Ich musste mich beeilen. Vielleicht würde Falk sich bald von den Handschellen befreien oder Alex verständigen. Aber Alex musste doch genauso Fritz retten wollen.

Ich hörte einen Schuss, gefolgt von einem Zweiten. Mein Herz setzte einige Schläge aus. Panik stieg in mir auf. Hatten die Kugeln Fritz getroffen? Nein, daran durfte ich gar nicht denken. Ich würde nicht zu spät kommen. Ich durfte nicht zu spät kommen. Ich rannte weiter zur Lagerhallte und meine Schritte beschleunigten sich. Mein Herz pochte und es dröhnte in meinem Kopf.
 

Ich riss mit zittrigen Händen die Tür der Lagerhalle auf. Ein weiterer Schuss fiel und jemand stöhnte laut auf. Es war Fritz. Mir stiegen Tränen in die Augen und ich musste mich für eine Sekunde an der Mauer festhalten. Aber gerade jetzt, wo Fritz mich brauchte, durfte ich nicht versagen.

Ich hielt meine Waffe zittrig in den Händen. Würde ich überhaupt schießen können? Durch den Sturz aus dem Auto hatte ich kaum Kraft in der Hand. Ich lief um einige Lagercontainer herum. Was ich dahinter erblickte ließ meinen Atem stocken. Ich sah drei Personen auf dem Betonboden liegen. Überall war Blut. Mein Blick blieb an Fritz haften, der regungslos auf dem Boden lag.
 

„Fritz“ Ich rang nach Luft, hatte das Gefühl ersticken zu müssen. Es bildete sich Tränen in meinen Augen. Ich wollte nicht glauben, was ich sah.

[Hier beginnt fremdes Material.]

Lemma handle_keydown_visited (k : key) (s : GameState) (r : R) :
  let s' := (handle_keydown lib k s r).1 in
  (is_reset (KeyDown k) s = false → visited s ⊆ visited s') ∧
  (covers s → covers s').
Proof.
  cbv zeta.
  destruct (decide (is_reset (KeyDown k) s = true)) as [Hreset | Hreset].
  { split; [congruence |]. intros _. unfold handle_keydown.
    unfold is_reset in Hreset. apply andb_prop in Hreset as [Hwin Hkey].
    apply bool_decide_eq_true in Hwin. rewrite Hwin in *. rewrite Hkey.
    decide_closed. cbn [andb]. apply reset_game_covers. }
  apply not_true_is_false in Hreset. unfold is_reset in Hreset.
  unfold handle_keydown, handle_pitfall, covers, position. unfold_rand.
  destruct (screen_state s) eqn:Hscr; destruct k; decide_closed;
    try discriminate Hreset; cbn [andb fst snd]; simpl_state;
    cbn [Z.eqb andb fst snd]; simpl_state;
    repeat match goal with
    | |- context [if ?b then _ else _] => destruct b
    | |- context [make_stars lib ?cx ?cy ?n ?r0] =>
        destruct (make_stars lib cx cy n r0)
    end; simpl_state; (split; [intros _ | intros [Hs Hp]]);
    try done; set_solver.
Qed.

Lemma tick_visited (s : GameState) (r : R) :
  visited (tick lib s r).1 = visited s ∧ position (tick lib s r).1 = position s.
Proof.
  unfold tick, position. unfold_rand.
  destruct (screen_state s); simpl_state;
    repeat match goal with
    | |- context [if ?b then _ else _] => destruct b
    | |- context [make_stars lib ?cx ?cy ?n ?r0] =>
        destruct (make_stars lib cx cy n r0)
    end; simpl_state; done.
Qed.

Lemma game_step_visited (ev : event) (s : GameState) (r : R) :
  let s' := (game_step lib ev s r).1 in
  (is_reset ev s = false → visited s ⊆ visited s') ∧
  (covers s → covers s').
Proof.
  destruct ev as [k |]; [apply handle_keydown_visited |].
  cbv zeta. cbn [game_step]. destruct (tick_visited s r) as [Hv Hp].
  unfold covers. rewrite Hv, Hp. done.
Qed.

Lemma run_covers (evs : list event) (s : GameState) (r : R) :
  covers s → covers (run lib evs s r).1.
Proof.
  revert s r. induction evs as [| ev evs IH]; intros s r Hs; [done |].
  cbn [run]. unfold_rand.
  pose proof (game_step_visited ev s r) as [_ Hstep].
  destruct (game_step lib ev s r) as [s' r']. apply IH. by apply Hstep.
Qed.

(** C9: between resets the visited set only grows, under every event the
    state machine takes (a key press, with the pitfall and piece
    transitions it may trigger, or a frame update); every event keeps the
    start cell and the player's cell in it; and so they are in it after
    any sequence of events of a game started by [new_game]. *)
Theorem visited_grows_and_covers :
  (∀ ev s r, is_reset ev s = false →
     visited s ⊆ visited (game_step lib ev s r).1) ∧
  (∀ ev s r, covers s → covers (game_step lib ev s r).1) ∧
  (∀ n evs r,
     covers (run lib evs (new_game lib n r).1 (new_game lib n r).2).1).
Proof.
  split_and!.
  - intros ev s r. apply game_step_visited.
  - intros ev s r. apply game_step_visited.
  - intros n evs r. apply run_covers, new_game_covers.
Qed.
End Visited.

(** ** The transitions on the sample sessions *)

(** Settles a decidable statement about concrete data by evaluation. *)
Ltac by_evaluation := apply (bool_decide_unpack _); vm_compute; exact I.

Lemma pitfall_move_witness :
  let s := at_west_wall.1 in
  let s' := (handle_keydown sample_lib K_UP s at_west_wall.2).1 in
  (screen_state s = Playing ∧
   arrow K_UP = Some (0, -1, 0) ∧
   in_grid (candidate (0, -1, 0) s) = true ∧
   candidate (0, -1, 0) s ∈ pitfall_positions s) ∧
  (death_count s' = death_count s + 1 ∧
   revealed_pitfalls s' = {[candidate (0, -1, 0) s]} ∪ revealed_pitfalls s ∧
   position s' = START_POS ∧
   screen_state s' = Flash ∧
   flash_timer s' = 75).
Proof.
  cbv zeta.
  assert (screen_state at_west_wall.1 = Playing) as H1 by reflexivity.
  assert (arrow K_UP = Some (0, -1, 0)) as H2 by reflexivity.
  assert (in_grid (candidate (0, -1, 0) at_west_wall.1) = true) as H3 by reflexivity.
  assert (candidate (0, -1, 0) at_west_wall.1 ∈ pitfall_positions at_west_wall.1)
    as H4 by by_evaluation.
  split; [by split_and! |].
  exact (pitfall_move sample_lib K_UP (0, -1, 0) at_west_wall.1 at_west_wall.2
           H1 H2 H3 H4).
Defined.
Lemma Qltb_minutes (now : datetime) (k : Z) :
  Spec.Qltb (Spec.t now) (inject_Z k) = (minute_of_day now <? 60 * k).
Proof.
  unfold Spec.Qltb. fold (Spec.Qleb (inject_Z k) (Spec.t now)).
  rewrite Qleb_minutes. rewrite Z.ltb_antisym. reflexivity.
Qed.

Lemma Qlt_minutes (now : datetime) (k : Z) :
  (Spec.t now < inject_Z k)%Q <-> minute_of_day now < 60 * k.
Proof.
  rewrite <- Z.ltb_lt, <- Qltb_minutes. unfold Spec.Qltb.
  rewrite negb_true_iff, <- not_true_iff_false, Qle_bool_iff.
  split; [apply Qlt_not_le | apply Qnot_le_lt].
Qed.

Lemma Qle_minutes (now : datetime) (k : Z) :
  (inject_Z k <= Spec.t now)%Q <-> 60 * k <= minute_of_day now.
Proof.
  rewrite <- Z.leb_le, <- Qleb_minutes. unfold Spec.Qleb.
  symmetry. apply Qle_bool_iff.
Qed.

Lemma get_tou_bucket_minutes US (now : datetime) :
  valid_datetime now ->
  get_tou_bucket US now =
    (c ← (if 5 <=? weekday now then Some true else is_holiday US now);
     Some (if c : bool then weekend_bucket (minute_of_day now)
           else weekday_bucket (month now) (minute_of_day now))).
Proof.
  intros Hv. unfold get_tou_bucket, weekend_bucket, weekday_bucket.
  cbv zeta.
  rewrite !(float_lt_int_minutes now) by (assumption || lia).
  rewrite !(int_le_float_minutes now) by (assumption || lia).
  destruct (if 5 <=? weekday now then Some true else is_holiday US now)
    as [[|]|]; simpl; repeat case_match; reflexivity.
Qed.

(** ** Auxiliary facts *)

(** Case analysis on integer comparisons that occur in the goal. *)
Ltac z_cases :=
  repeat match goal with
  | |- context [?a <? ?b] => destruct (Z.ltb_spec a b)
  | |- context [?a <=? ?b] => destruct (Z.leb_spec a b)
  | |- context [?a =? ?b] => destruct (Z.eqb_spec a b)
  end.

(** Statements about [Spec.t] in the context, restated over the minute of
    the day. *)
Ltac to_minutes :=
  repeat match goal with
  | H : (Spec.t ?n < ?q)%Q |- _ => apply (Qlt_minutes n (Qnum q)) in H
  | H : (?q <= Spec.t ?n)%Q |- _ => apply (Qle_minutes n (Qnum q)) in H
  | H : (_ <= Spec.t _ < _)%Q |- _ => destruct H
  end;
  cbn [Qnum] in *.

Lemma Qle_bool_true (k t : Q) : (k <= t)%Q -> Qle_bool k t = true.
Proof. intros H. apply Qle_bool_iff, H. Qed.

Lemma Qle_bool_false (k t : Q) : (t < k)%Q -> Qle_bool k t = false.
Proof.
  intros H. apply not_true_iff_false. intros E.
  apply Qle_bool_iff in E. lra.
Qed.

(** Evaluation of the threshold tests on [t] from the bounds on [t] that
    the context holds. *)
Ltac eval_thresholds t :=
  unfold Spec.within, Spec.Qltb, Spec.Qleb;
  repeat match goal with
  | |- context [Qle_bool ?k t] =>
      first [ rewrite (Qle_bool_true k t) by lra
            | rewrite (Qle_bool_false k t) by lra ]
  end.

Lemma hour_cases (t : Q) :
  (t < 6 \/ 6 <= t < 10 \/ 10 <= t < 14 \/ 14 <= t < 16 \/
   16 <= t < 21 \/ 21 <= t)%Q.
Proof.
  destruct (Qlt_le_dec t 6); [lra|].
  destruct (Qlt_le_dec t 10); [lra|].
  destruct (Qlt_le_dec t 14); [lra|].
  destruct (Qlt_le_dec t 16); [lra|].
  destruct (Qlt_le_dec t 21); lra.
Qed.

(** Each table has exactly one matching row at every time of day, in every
    month: its rows leave no gap and do not overlap. *)
Lemma table_partition (d : Spec.DayType) (t : Q) (m : Z) :
  exists r, Spec.matching (Spec.table d) t m = r :: nil.
Proof.
  unfold Spec.matching.
  destruct d; simpl;
    destruct (hour_cases t) as [H|[H|[H|[H|[H|H]]]]];
    eval_thresholds t; destruct (Spec.march_or_april m); simpl;
    eexists; reflexivity.
Qed.

(** The answer of the oracle decides the branch, together with the
    weekday. *)
Lemma get_tou_bucket_answer US (now : datetime) (h : bool) :
  valid_datetime now -> is_holiday US now = Some h ->
  get_tou_bucket US now =
    Some (match Spec.day_type now h with
          | Spec.WeekendOrHoliday => weekend_bucket (minute_of_day now)
          | Spec.Weekday => weekday_bucket (month now) (minute_of_day now)
          end).
Proof.
  intros Hv Hh. rewrite get_tou_bucket_minutes by assumption.
  destruct Hv as (_ & _ & _ & _ & _ & Hw).
  unfold Spec.day_type. rewrite Hh.
  z_cases; try lia; destruct h; reflexivity.
Qed.

(** On Saturday and Sunday the oracle is not consulted. *)
Lemma get_tou_bucket_weekend US (now : datetime) :
  valid_datetime now -> 5 <= weekday now ->
  get_tou_bucket US now = Some (weekend_bucket (minute_of_day now)).
Proof.
  intros Hv Hw. rewrite get_tou_bucket_minutes by assumption.
  z_cases; try lia. reflexivity.
Qed.

(** The weekend branch returns the label of the matching row of the
    Weekend-or-Holiday table. *)
Lemma weekend_bucket_spec (now : datetime) :
  exists r,
    Spec.matching Spec.weekend_table (Spec.t now) (month now) = r :: nil /\
    Spec.bucket_of_label (weekend_bucket (minute_of_day now)) =
      Some (Spec.period r, Spec.WeekendOrHoliday).
Proof.
  unfold Spec.matching, weekend_bucket. simpl.
  destruct (hour_cases (Spec.t now)) as [H|[H|[H|[H|[H|H]]]]];
    eval_thresholds (Spec.t now); simpl; eexists; (split; [reflexivity|]);
    to_minutes; simpl in *; z_cases; try lia; reflexivity.
Qed.

(** The weekday branch returns the label of the matching row of the
    Weekday table. *)
Lemma weekday_bucket_spec (now : datetime) :
  exists r,
    Spec.matching Spec.weekday_table (Spec.t now) (month now) = r :: nil /\
    Spec.bucket_of_label (weekday_bucket (month now) (minute_of_day now)) =
      Some (Spec.period r, Spec.Weekday).
Proof.
  unfold Spec.matching, weekday_bucket. simpl.
  change ((month now =? 3) || (month now =? 4))
    with (Spec.march_or_april (month now)).
  destruct (hour_cases (Spec.t now)) as [H|[H|[H|[H|[H|H]]]]];
    eval_thresholds (Spec.t now);
    destruct (Spec.march_or_april (month now)); simpl;
    eexists; (split; [reflexivity|]);
    to_minutes; simpl in *; z_cases; try lia; reflexivity.
Qed.

(** The program computes [classify] of the specification. *)
Lemma get_tou_bucket_refines US (now : datetime) (h : bool) :
  valid_datetime now -> is_holiday US now = Some h ->
  exists s b,
    get_tou_bucket US now = Some s /\
    Spec.bucket_of_label s = Some b /\
    Spec.classify now h = Some b.
Proof.
  intros Hv Hh. rewrite (get_tou_bucket_answer US now h Hv Hh).
  unfold Spec.classify. cbv zeta.
  destruct (Spec.day_type now h); simpl Spec.table.
  - destruct (weekday_bucket_spec now) as (r & -> & Hl).
    eexists _, _. split; [reflexivity|]. split; [exact Hl|reflexivity].
  - destruct (weekend_bucket_spec now) as (r & -> & Hl).
    eexists _, _. split; [reflexivity|]. split; [exact Hl|reflexivity].
Qed.

(** ** Substrings *)

Lemma append_cons (a : ascii) (s1 s2 : string) :
  String a s1 +:+ s2 = String a (s1 +:+ s2).
Proof. reflexivity. Qed.

Lemma prefix_app (sub s : string) :
  String.prefix sub s = true <-> exists post, s = sub +:+ post.
Proof.
  revert s. induction sub as [|a sub IH]; intros s.
  - split; [intros _; exists s; reflexivity | destruct s; reflexivity].
  - destruct s as [|b s]; simpl.
    + split; [discriminate | intros [post H]].
      rewrite append_cons in H. discriminate.
    + destruct (ascii_dec a b) as [->|Hab].
      * rewrite IH. split; intros [post H]; exists post.
        -- rewrite H. reflexivity.
        -- rewrite append_cons in H. injection H as H. exact H.
      * split; [discriminate | intros [post H]].
        rewrite append_cons in H. congruence.
Qed.

(** [str_in sub s] holds exactly when [sub] occurs in [s]. *)
Lemma str_in_spec (sub s : string) :
  str_in sub s = true <-> exists pre post, s = pre +:+ sub +:+ post.
Proof.
  induction s as [|a s IH];
    cbn [str_in]; rewrite orb_true_iff, prefix_app.
  - split.
    + intros [[post H]|H]; [|discriminate]. exists "", post. exact H.
    + intros (pre & post & H). left.
      destruct pre; [|rewrite append_cons in H; discriminate].
      exists post. exact H.
  - rewrite IH. split.
    + intros [[post H]|(pre & post & H)].
      * exists "", post. exact H.
      * exists (String a pre), post. rewrite H. reflexivity.
    + intros ([|b pre] & post & H).
      * left. exists post. exact H.
      * right. rewrite append_cons in H. injection H as _ H.
        exists pre, post. exact H.
Qed.
Lemma sorted_split (l1 l2 : list entry) :
  StronglySorted before (l1 ++ l2) ->
  forall e e', In e l1 -> In e' l2 -> before e e'.
Proof.
  induction l1 as [|x r IH]; intros Hs e e' He He'; [destruct He|].
  cbn in Hs. apply StronglySorted_inv in Hs. destruct Hs as (Hr & Hx).
  destruct He as [<-|He].
  - rewrite Forall_forall in Hx. apply Hx, in_or_app. now right.
  - now apply IH.
Qed.

Lemma sorted_prefix (l1 l2 : list entry) :
  StronglySorted before (l1 ++ l2) -> StronglySorted before l1.
Proof.
  induction l1 as [|x r IH]; intro Hs; [constructor|].
  cbn in Hs. apply StronglySorted_inv in Hs. destruct Hs as (Hr & Hx).
  constructor; [now apply IH|].
  apply Forall_app in Hx. tauto.
Qed.

Lemma scored_length (sim : Vector -> Vector -> Z) (q : Vector) (ix : index) :
  forall n, length (scored sim q n ix) = length ix.
Proof.
  induction ix as [|[v c] r IH]; intro n; [reflexivity|].
  cbn [scored length]. now rewrite IH.
Qed.

Lemma top_split (sim : Vector -> Vector -> Z) (ix : index) (q : Vector)
      (k : nat) :
  rank (scored sim q 0 ix) =
  top sim ix q k ++ skipn k (rank (scored sim q 0 ix)).
Proof. unfold top. now rewrite firstn_skipn. Qed.

Lemma top_in_scored (sim : Vector -> Vector -> Z) (ix : index) (q : Vector)
      (k : nat) (e : entry) :
  In e (top sim ix q k) -> In e (scored sim q 0 ix).
Proof.
  intro He.
  apply (Permutation_in _ (Permutation_sym (rank_perm _))).
  rewrite (top_split sim ix q k). apply in_or_app. now left.
Qed.

End RankFacts.

(** * Facts about a run of the script *)

(** A service that came back was built without a message. *)
Lemma init_drive_service_quiet (sv : Services) :
  drive_service sv = true -> snd (init_drive_service sv) = [].
Proof.
  unfold drive_service, init_drive_service.
  destruct (service_account_file sv); [|discriminate].
  now destruct (drive_build sv).
Qed.

(** A failed start shows exactly one error. *)
Lemma init_drive_service_failed (sv : Services) :
  drive_service sv = false ->
  exists msg : string, snd (init_drive_service sv) = [st_error msg].
Proof.
  unfold drive_service, init_drive_service.
  destruct (service_account_file sv); [|now eexists].
  destruct (drive_build sv); [discriminate|now eexists].
Qed.

(** The pass, by the outcome of the two start-up checks. *)
Lemma script_unfold (sv : Services) (w : Widgets) (s : SessionState) :
  script sv w s =
  if negb (drive_service sv) then (s, snd (init_drive_service sv), false)
  else if negb (api_key_set sv) then
    (s, [st_warning
           ("⚠️ OpenAI API key not found. " ++
            "Please set the OPENAI_API_KEY environment variable.")%string],
     false)
  else
    let '(out0, rerun0) := sidebar sv w in
    if rerun0 then (s, out0, true)
    else
      let '(s1, out1) := document_column sv w s in
      let s2 := init_messages s1 in
      let shown := document_banner s2 :: map show_message (history s2) in
      let '(s3, out3) := chat sv w s2 in
      let '(s4, rerun4) := clear_chat w s3 in
      (s4, out0 ++ out1 ++ shown ++ out3, rerun4).
Proof.
  unfold script, drive_service, init_drive_service.
  destruct (service_account_file sv); [|reflexivity].
  destruct (drive_build sv); reflexivity.
Qed.

(** The settings of every chain that [process_document] builds. *)
Lemma process_document_k (sv : Services) (path name : string) :
  match fst (process_document sv path name) with
  | Some chain => search_k chain = 4 /\ temperature chain = 0%Z
  | None => True
  end.
Proof.
  unfold process_document.
  destruct (format_of name) as [fmt|]; [|exact I].
  destruct (load sv fmt path) as [docs|]; [|exact I].
  destruct (split_documents text_splitter docs) as [[|c cs]|]; try exact I.
  destruct (VectorStore.build (embed sv) (c :: cs)); [|exact I].
  cbn. split; reflexivity.
Qed.

Section SessionFacts.

Variable sv : Services.
Variable w : Widgets.

Lemma init_messages_view (s : SessionState) : view (init_messages s) = view s.
Proof.
  unfold init_messages, view, history. destruct (messages s) eqn:E.
  - now rewrite E.
  - reflexivity.
Qed.

Lemma init_messages_history (s : SessionState) :
  messages (init_messages s) = Some (history s).
Proof.
  unfold init_messages, history. destruct (messages s) eqn:E; [|reflexivity].
  exact E.
Qed.

Lemma no_files_no_selection :
  supported_files sv = [] -> selected_file sv w = None.
Proof.
  unfold selected_file. intros ->. cbn [dict_keys].
  now destruct (file_selector w).
Qed.
(** * scrape_images.py: discovery loop, checkpoint store and download engine

    A shallow embedding of [src/scrape_images.py] and the properties of its
    checkpoint store, its discovery loop and its concurrent download engine.

    Conventions of the embedding:
    - a Python [str] and a [bytes] payload are both a [string], a sequence of
      characters with code points below 256; encoding a text file and decoding
      it again is the identity;
    - the file system is a finite map from paths to file contents;
    - a Python [set] of strings is a [gset string];
    - the network and the faults of the file system are oracles of the
      environment; every request and every sleep is recorded in a trace. *)

From Stdlib Require Import QArith Ascii String.
From stdpp Require Import gmap strings list sorting.

Set Warnings "-clear-no-such-hyp".

Local Open Scope string_scope.
Local Open Scope list_scope.
Local Open Scope nat_scope.

(** ** Configuration (lines 10-25) *)

Definition MAX_WORKERS : nat := 8.
Definition MAX_RETRIES : nat := 4.
Definition BACKOFF_BASE : Q := 3 # 2.
Definition CHECKPOINT_INTERVAL : nat := 5.

(** ** Text primitives of Python used by the program *)

Module Text.

Definition LF : ascii := "010"%char.
Definition CR : ascii := "013"%char.

(** [str.isspace] on the code points below 256: tab, LF, VT, FF, CR,
    the separators 0x1c-0x1f, space, NEL (0x85) and NBSP (0xa0). *)
Definition is_space (c : ascii) : bool :=
  let n := nat_of_ascii c in
  ((9 <=? n) && (n <=? 13)) || ((28 <=? n) && (n <=? 32))
  || (n =? 133) || (n =? 160).

(** [str.lstrip()] *)
Fixpoint lstrip (s : string) : string :=
  match s with
  | EmptyString => EmptyString
  | String c s' => if is_space c then lstrip s' else s
  end.

(** [str.rstrip()] *)
Fixpoint rstrip (s : string) : string :=
  match s with
  | EmptyString => EmptyString
  | String c s' =>
      match rstrip s' with
      | EmptyString => if is_space c then EmptyString else String c EmptyString
      | r => String c r
      end
  end.

(** [str.strip()] *)
Definition strip (s : string) : string := rstrip (lstrip s).

(** Reading in text mode with the default [newline=None]: CR LF and a lone
    CR are both handed to the program as LF. *)
Fixpoint universal_newlines (s : string) : string :=
  match s with
  | EmptyString => EmptyString
  | String c s' =>
      if Ascii.eqb c CR then
        match s' with
        | String c' s'' =>
            if Ascii.eqb c' LF then String LF (universal_newlines s'')
            else String LF (universal_newlines s')
        | EmptyString => String LF EmptyString
        end
      else String c (universal_newlines s')
  end.
(** The driver with the step written out in place, likewise. *)
Lemma exact_inlined_run_simulation (W : Mat) (V : Vec)
    (tau_m v_reset v_thresh membr_R t_max dt : Q) :
  (Rounded.min_intp ≤ Qceiling ((t_max - 0) / dt) ≤ Rounded.max_intp)%Z →
  Rounded.inlined_run_simulation (A := exact)
    (Rounded.Jax (Rounded.mkMat (ncols W) (mrows W))) V
    tau_m v_reset v_thresh membr_R t_max dt
  = Inlined.run_simulation W V tau_m v_reset v_thresh membr_R t_max dt.
Proof.
  intros [Hlo Hhi].
  unfold Rounded.inlined_run_simulation, Inlined.run_simulation,
    Rounded.arange, Rounded.arange_length, arange.
  change (@eqb64 exact dt (@zero64 exact)) with (Qeq_bool dt 0).
  destruct (Qeq_bool dt 0); [reflexivity|].
  change (@ceil64 exact (@div64 exact (@sub64 exact t_max (@zero64 exact)) dt))
    with (Some (Qceiling ((t_max - 0) / dt))).
  apply Z.leb_le in Hlo, Hhi. cbn match. rewrite Hlo, Hhi.
  cbn [andb mbind result_bind].
  change (@point32 exact (@zero64 exact) dt)
    with (λ i : nat, 0 + inject_Z (Z.of_nat i) * dt).
  f_equal. apply for_each_ext. intros [V1 st] [i t] _.
  unfold Rounded.inlined_loop_body, Inlined.loop_body.
  destruct (i =? 0)%nat; [reflexivity|].
  change (Rounded.vge (A := exact) V1 (@cast exact v_thresh))
    with (vge V1 v_thresh).
  change (Rounded.jnp_where (A := exact)) with jnp_where.
  change (@cast exact v_reset) with v_reset.
  destruct (jnp_where (vge V1 v_thresh) v_reset V1) as [Vr|e];
    [|reflexivity]. cbn [mbind result_bind].
  destruct (py_last (st ++ [vge V1 v_thresh])) as [newest|e];
    [|reflexivity]. cbn [mbind result_bind].
  unfold Rounded.weights_dot.
  change (Rounded.dot (A := exact) (Rounded.mkMat (ncols W) (mrows W))
            newest) with (dot W newest).
  destruct (dot W newest) as [I_syn|e]; [|reflexivity].
  cbn [mbind result_bind].
  change (Rounded.py_div (A := exact) dt tau_m) with (py_div dt tau_m).
  destruct (py_div dt tau_m) as [rate|e]; reflexivity.
Qed.
(** * Digital wallet back end ([Hackada/backend.py], class [WalletDatabase])

    A shallow embedding of the in-memory wallet database and of the two
    wallet-screen handlers that call it, with the properties of the ledger
    specification stated and settled against it.

    Modelling conventions.
    - [self.users] is a Python dict; it keeps insertion order and the loops
      of the source iterate over [self.users.values()], so it is an
      association list of (key, user) pairs in insertion order.  A user object
      mutated in place is designated by its position in that list.
    - [self.transactions] is a Python list, appended at the end.
    - Balances are [decimal.Decimal] values.  Arithmetic is the one of the
      default context: 28 significant digits, ROUND_HALF_EVEN,
      Emax = 999999, Emin = -999999, Overflow trapped (raised).
    - [uuid.uuid4()] and [datetime.now()] are inputs of the operations.
    - [hashlib.sha256(..).hexdigest()] is kept symbolic.
    - [amount] is a Python number: an [int], a finite [float] or a finite
      [Decimal].  The balance updates use [Decimal(str(amount))], the log
      stores [float(amount)].  A float is designated by a decimal it is the
      nearest float of; of its bits only the sign is used.  [str(amount)]
      raises [ValueError] for an [int] too long, before anything is written;
      [float(amount)] raises [OverflowError] for an [int] too large, after
      the balance has been written.  NaN and infinities are outside the
      model. *)

From Stdlib Require Import ZArith QArith Qpower Lia Sorted Permutation.
From stdpp Require Import base list strings.

(** ** [decimal.Decimal] under the default context *)

Local Open Scope Z_scope.

Module Dec.

(** A finite decimal: [coefficient * 10 ^ exponent].  The sign is the sign
    of the coefficient; the sign of a zero is not represented (the source
    only compares and adds balances, and -0 = 0 for both). *)
Record Decimal : Type := mk { coefficient : Z; exponent : Z }.

Definition prec : Z := 28.

Definition Emax : Z := 999999.

Definition Emin : Z := -999999.

Definition Etiny : Z := Emin - prec + 1.

Definition Etop : Z := Emax - prec + 1.

(** [len(self._int)]: number of decimal digits of a positive integer. *)
Fixpoint ndigits_fuel (fuel : nat) (n : Z) : Z :=
  match fuel with
  | O => 1
  | S fuel' => if n <? 10 then 1 else 1 + ndigits_fuel fuel' (n / 10)
  end.

Definition ndigits (n : Z) : Z := ndigits_fuel (Z.to_nat (Z.log2 n)) n.

(** ROUND_HALF_EVEN of the non-negative [n / 10^k]. *)
Definition round_half_even (n k : Z) : Z :=
  let q := n / 10 ^ k in
  let r := n mod 10 ^ k in
  match 2 * r ?= 10 ^ k with
  | Lt => q
  | Gt => q + 1
  | Eq => if Z.even q then q else q + 1
  end.

(** [Decimal._fix]: round to the context precision, clamp subnormals to
    [Etiny]; [None] stands for the trapped [Overflow]. *)
Definition fix_ (c e : Z) : option Decimal :=
  if c =? 0 then Some (mk 0 (Z.min (Z.max e Etiny) Emax))
  else
    let exp_min0 := ndigits (Z.abs c) + e - prec in
    if exp_min0 >? Etop then None
    else
      let exp_min := Z.max exp_min0 Etiny in
      if e <? exp_min then
        let coeff := round_half_even (Z.abs c) (exp_min - e) in
        let '(coeff, exp_min) :=
          if ndigits coeff <=? prec then (coeff, exp_min)
          else (coeff / 10, exp_min + 1) in
        if exp_min >? Etop then None
        else Some (mk (Z.sgn c * coeff) exp_min)
      else Some (mk c e).

(** Both operands brought to the smaller exponent. *)
Definition aligned (x y : Decimal) : Z * Z * Z :=
  let e := Z.min (exponent x) (exponent y) in
  (coefficient x * 10 ^ (exponent x - e),
   coefficient y * 10 ^ (exponent y - e), e).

„Fritz”, keuchte ich erneut und konnte mich noch immer nicht vom Fleck bewegen.
 

Plötzlich sah ich wie sich Fritz bewegte. Ich hielt meinen Atem für einen Moment an und ging einen Schritt auf ihn zu. Sein Brustkorb hob und senkte sich, bevor er einen Hustenanfall bekam und sich mit den Unterarmen ein Stück vom Boden abdrückte. Er drehte seinen Kopf und sah erschöpft in meine Richtung. Als er mich erkannte verengten sich seine Augen.
 

„Was machst du hier, verflucht noch mal?“ Seine Stimme klang kratzig. Ich atmete tief ein als mich die Erleichterung durchströmte. Tränen standen mir in den Augen. Er lebte. Fritz lebte. Meine ganze Anspannung ließ langsam nach. Als er vorsichtig aufstand und sich zu mir drehte, erkannte ich, dass seine Lippen aufgeschlagen waren und er eine Platzwunde am Kopf hatte. Ich sah das Einschussloch in seinem Sweatshirt. Die Weste hatte verhindert, dass die Kugel ihn direkt ins Herz traf. Er verschwamm vor meinen Augen als sie sich mit Tränen füllten.
 

„Josephine“, hörte ich die Stimme von Fritz. Er klang so sanft als er auf mich zukam. Ich ließ die Wärme, die er in mir auslöste ohne Widerspruch zu. Meine Ängste waren vergessen. Fritz würde mir niemals das Herz brechen, nein, er hatte es geheilt, ohne dass ich es bemerkt hatte! Vermutlich wusste er nicht mal, was er da tat. Die Angst ihn zu verlieren war größer als alles andere was ich je erlebt hatte. Er würde für mich immer mehr sein als nur ein Kollege, ob ich nun Angst davor hatte oder nicht spielte keine Rolle mehr. Diese Erkenntnis ließ mich erschaudern. Ich zitterte am ganzen Körper.
 

Wenige Schritte vor mir blieb er stehen und sah mich besorgt an.

„Josephine.“ Wie konnte er in so einer Situation um MICH besorgt sein? Dieser Mann war einfach außergewöhnlich. Ich lächelte und wischte mir die Tränen aus den Augen.

Mein Lächeln gefror als ich hinter Fritz eine Bewegung wahrnahm. Es war Hannes, der blutverschmiert und auf wackeligen Beinen mit seiner Waffe auf Fritz zielte.
 

Es blieb keine Zeit für eine Warnung. Das Adrenalin schoss durch meinen Körper. Ich rannte die letzten Schritte auf Fritz zu, um ihn aus der Schusslinie zu bringen. Während ich mit meinem Körper Fritz beiseite stieß, feuerte ich mit meiner Waffe einen Schuss in die Richtung von Hannes ab. Im selben Moment, sprangen die Türen der Lagerhalle mit lauten Gebrüll auf. Mein Körper durchfuhr ein brennender Schmerz, als mich die Kugel traf, die Fritz hätte treffen sollen.